Dataset entries
--- --- ---

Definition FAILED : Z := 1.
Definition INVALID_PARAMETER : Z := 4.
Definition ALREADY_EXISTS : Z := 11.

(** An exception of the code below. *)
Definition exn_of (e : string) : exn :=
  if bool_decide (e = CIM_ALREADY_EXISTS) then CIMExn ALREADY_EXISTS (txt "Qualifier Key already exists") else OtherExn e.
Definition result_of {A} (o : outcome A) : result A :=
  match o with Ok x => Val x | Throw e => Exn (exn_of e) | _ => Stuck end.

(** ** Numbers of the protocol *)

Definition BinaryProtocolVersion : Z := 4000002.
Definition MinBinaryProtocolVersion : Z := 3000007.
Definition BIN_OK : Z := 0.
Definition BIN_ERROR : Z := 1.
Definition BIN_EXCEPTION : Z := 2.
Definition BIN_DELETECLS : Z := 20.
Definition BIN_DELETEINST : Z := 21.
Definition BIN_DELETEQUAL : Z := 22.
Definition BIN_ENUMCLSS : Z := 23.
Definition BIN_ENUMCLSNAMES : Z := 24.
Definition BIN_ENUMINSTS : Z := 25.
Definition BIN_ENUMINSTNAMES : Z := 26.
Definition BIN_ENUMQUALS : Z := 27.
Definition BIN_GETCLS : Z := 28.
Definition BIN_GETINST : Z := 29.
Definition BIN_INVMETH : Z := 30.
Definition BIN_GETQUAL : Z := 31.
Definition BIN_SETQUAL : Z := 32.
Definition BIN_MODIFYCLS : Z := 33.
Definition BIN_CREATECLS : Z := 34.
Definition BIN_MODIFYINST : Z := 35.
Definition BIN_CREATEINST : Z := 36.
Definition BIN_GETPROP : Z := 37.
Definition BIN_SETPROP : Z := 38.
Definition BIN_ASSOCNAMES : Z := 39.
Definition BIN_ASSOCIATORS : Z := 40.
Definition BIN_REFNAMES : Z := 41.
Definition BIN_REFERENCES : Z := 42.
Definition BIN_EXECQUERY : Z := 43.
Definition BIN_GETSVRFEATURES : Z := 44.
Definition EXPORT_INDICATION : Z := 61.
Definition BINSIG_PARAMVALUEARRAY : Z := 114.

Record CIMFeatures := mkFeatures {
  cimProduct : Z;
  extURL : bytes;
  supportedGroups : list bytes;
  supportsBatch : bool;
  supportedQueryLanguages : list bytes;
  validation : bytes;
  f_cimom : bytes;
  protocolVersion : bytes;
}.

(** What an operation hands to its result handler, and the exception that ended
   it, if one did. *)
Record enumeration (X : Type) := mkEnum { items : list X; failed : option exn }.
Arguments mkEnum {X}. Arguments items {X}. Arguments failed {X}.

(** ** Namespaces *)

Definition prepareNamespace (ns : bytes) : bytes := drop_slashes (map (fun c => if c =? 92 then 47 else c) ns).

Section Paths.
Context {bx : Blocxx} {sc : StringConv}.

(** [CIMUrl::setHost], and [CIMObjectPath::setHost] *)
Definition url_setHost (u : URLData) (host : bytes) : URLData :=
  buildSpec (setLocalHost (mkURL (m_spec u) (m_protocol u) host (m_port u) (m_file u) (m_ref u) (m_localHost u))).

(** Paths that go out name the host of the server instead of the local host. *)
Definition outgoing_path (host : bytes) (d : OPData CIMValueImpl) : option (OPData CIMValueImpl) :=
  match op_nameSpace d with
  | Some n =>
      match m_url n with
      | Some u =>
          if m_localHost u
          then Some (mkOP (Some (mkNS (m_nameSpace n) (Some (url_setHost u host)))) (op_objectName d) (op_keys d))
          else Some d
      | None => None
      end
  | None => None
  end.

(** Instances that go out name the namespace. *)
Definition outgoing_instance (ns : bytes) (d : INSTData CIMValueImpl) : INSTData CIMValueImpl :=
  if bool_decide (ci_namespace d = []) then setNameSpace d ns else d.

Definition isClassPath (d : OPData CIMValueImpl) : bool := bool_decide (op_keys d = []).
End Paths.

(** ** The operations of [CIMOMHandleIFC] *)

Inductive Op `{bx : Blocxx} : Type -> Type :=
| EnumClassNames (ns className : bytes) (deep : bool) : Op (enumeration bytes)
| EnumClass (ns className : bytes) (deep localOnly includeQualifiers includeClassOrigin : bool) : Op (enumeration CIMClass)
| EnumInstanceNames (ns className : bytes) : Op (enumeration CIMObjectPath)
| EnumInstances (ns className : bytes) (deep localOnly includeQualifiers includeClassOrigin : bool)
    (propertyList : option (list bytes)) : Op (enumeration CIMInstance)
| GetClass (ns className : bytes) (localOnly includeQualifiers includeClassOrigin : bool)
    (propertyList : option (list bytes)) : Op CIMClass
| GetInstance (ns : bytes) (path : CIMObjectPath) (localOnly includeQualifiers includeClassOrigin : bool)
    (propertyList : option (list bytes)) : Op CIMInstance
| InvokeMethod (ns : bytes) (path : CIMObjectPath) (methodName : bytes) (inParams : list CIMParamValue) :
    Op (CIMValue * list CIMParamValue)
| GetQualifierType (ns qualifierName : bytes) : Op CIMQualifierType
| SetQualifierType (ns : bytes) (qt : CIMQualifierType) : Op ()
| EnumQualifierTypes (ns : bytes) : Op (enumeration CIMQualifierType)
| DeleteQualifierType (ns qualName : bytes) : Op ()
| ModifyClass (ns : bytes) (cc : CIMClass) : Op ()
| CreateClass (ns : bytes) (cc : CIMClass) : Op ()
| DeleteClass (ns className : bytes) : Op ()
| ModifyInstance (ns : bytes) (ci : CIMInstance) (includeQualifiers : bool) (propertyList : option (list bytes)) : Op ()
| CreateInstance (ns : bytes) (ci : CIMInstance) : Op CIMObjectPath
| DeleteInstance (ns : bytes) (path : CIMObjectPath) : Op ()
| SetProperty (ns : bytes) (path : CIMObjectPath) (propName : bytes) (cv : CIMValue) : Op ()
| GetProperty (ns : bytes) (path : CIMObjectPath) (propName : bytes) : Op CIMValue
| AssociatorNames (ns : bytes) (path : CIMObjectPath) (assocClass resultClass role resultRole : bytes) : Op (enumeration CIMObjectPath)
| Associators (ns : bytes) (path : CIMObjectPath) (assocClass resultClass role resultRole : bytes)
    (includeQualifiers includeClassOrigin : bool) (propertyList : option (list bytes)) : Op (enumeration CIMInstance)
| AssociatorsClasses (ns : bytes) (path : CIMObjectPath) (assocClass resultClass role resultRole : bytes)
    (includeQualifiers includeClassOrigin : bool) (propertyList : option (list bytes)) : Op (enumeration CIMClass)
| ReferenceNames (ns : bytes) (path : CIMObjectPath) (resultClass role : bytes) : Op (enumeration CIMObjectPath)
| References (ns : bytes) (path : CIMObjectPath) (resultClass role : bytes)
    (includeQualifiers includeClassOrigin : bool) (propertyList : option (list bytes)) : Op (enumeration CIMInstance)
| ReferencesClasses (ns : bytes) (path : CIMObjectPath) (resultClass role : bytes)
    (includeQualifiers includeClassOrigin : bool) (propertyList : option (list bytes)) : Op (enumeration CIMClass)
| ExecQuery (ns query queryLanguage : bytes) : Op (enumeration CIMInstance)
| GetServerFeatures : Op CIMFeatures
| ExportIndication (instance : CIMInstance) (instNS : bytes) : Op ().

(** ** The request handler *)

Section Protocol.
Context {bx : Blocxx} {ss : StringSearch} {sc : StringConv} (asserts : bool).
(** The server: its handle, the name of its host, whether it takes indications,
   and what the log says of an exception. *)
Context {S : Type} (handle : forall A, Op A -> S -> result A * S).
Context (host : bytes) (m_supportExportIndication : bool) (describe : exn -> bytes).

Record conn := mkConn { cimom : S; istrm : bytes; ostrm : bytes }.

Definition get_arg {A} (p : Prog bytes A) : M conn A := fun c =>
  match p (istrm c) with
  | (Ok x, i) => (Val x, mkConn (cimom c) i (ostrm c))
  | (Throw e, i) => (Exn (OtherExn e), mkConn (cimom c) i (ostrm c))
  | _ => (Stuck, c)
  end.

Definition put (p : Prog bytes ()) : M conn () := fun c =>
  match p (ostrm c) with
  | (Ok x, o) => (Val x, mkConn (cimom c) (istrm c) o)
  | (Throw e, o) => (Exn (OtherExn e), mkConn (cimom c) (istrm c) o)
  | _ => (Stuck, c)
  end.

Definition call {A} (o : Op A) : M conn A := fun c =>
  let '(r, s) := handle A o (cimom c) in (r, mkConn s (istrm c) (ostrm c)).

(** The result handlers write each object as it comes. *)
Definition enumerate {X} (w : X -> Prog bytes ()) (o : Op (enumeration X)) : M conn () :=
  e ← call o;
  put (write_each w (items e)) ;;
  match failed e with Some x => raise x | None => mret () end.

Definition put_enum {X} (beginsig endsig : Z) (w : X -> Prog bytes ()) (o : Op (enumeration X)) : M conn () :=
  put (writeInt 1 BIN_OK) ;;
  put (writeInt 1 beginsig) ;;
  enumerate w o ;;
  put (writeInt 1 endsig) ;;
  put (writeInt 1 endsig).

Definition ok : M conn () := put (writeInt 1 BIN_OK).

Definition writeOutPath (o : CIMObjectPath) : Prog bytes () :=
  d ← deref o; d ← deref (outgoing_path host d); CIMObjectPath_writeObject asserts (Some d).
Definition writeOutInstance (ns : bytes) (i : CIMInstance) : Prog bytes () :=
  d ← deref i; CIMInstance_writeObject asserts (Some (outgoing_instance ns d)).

--- --- ---

REQUIRED WORK: Nothing but the lines from the one holding "endsig : Z)" to the end of the entries should be returned, each exactly as it stands.

FINAL ANSWER:
Definition put_enum {X} (beginsig endsig : Z) (w : X -> Prog bytes ()) (o : Op (enumeration X)) : M conn () :=
  put (writeInt 1 BIN_OK) ;;
  put (writeInt 1 beginsig) ;;
  enumerate w o ;;
  put (writeInt 1 endsig) ;;
  put (writeInt 1 endsig).

Definition ok : M conn () := put (writeInt 1 BIN_OK).

Definition writeOutPath (o : CIMObjectPath) : Prog bytes () :=
  d ← deref o; d ← deref (outgoing_path host d); CIMObjectPath_writeObject asserts (Some d).
Definition writeOutInstance (ns : bytes) (i : CIMInstance) : Prog bytes () :=
  d ← deref i; CIMInstance_writeObject asserts (Some (outgoing_instance ns d)).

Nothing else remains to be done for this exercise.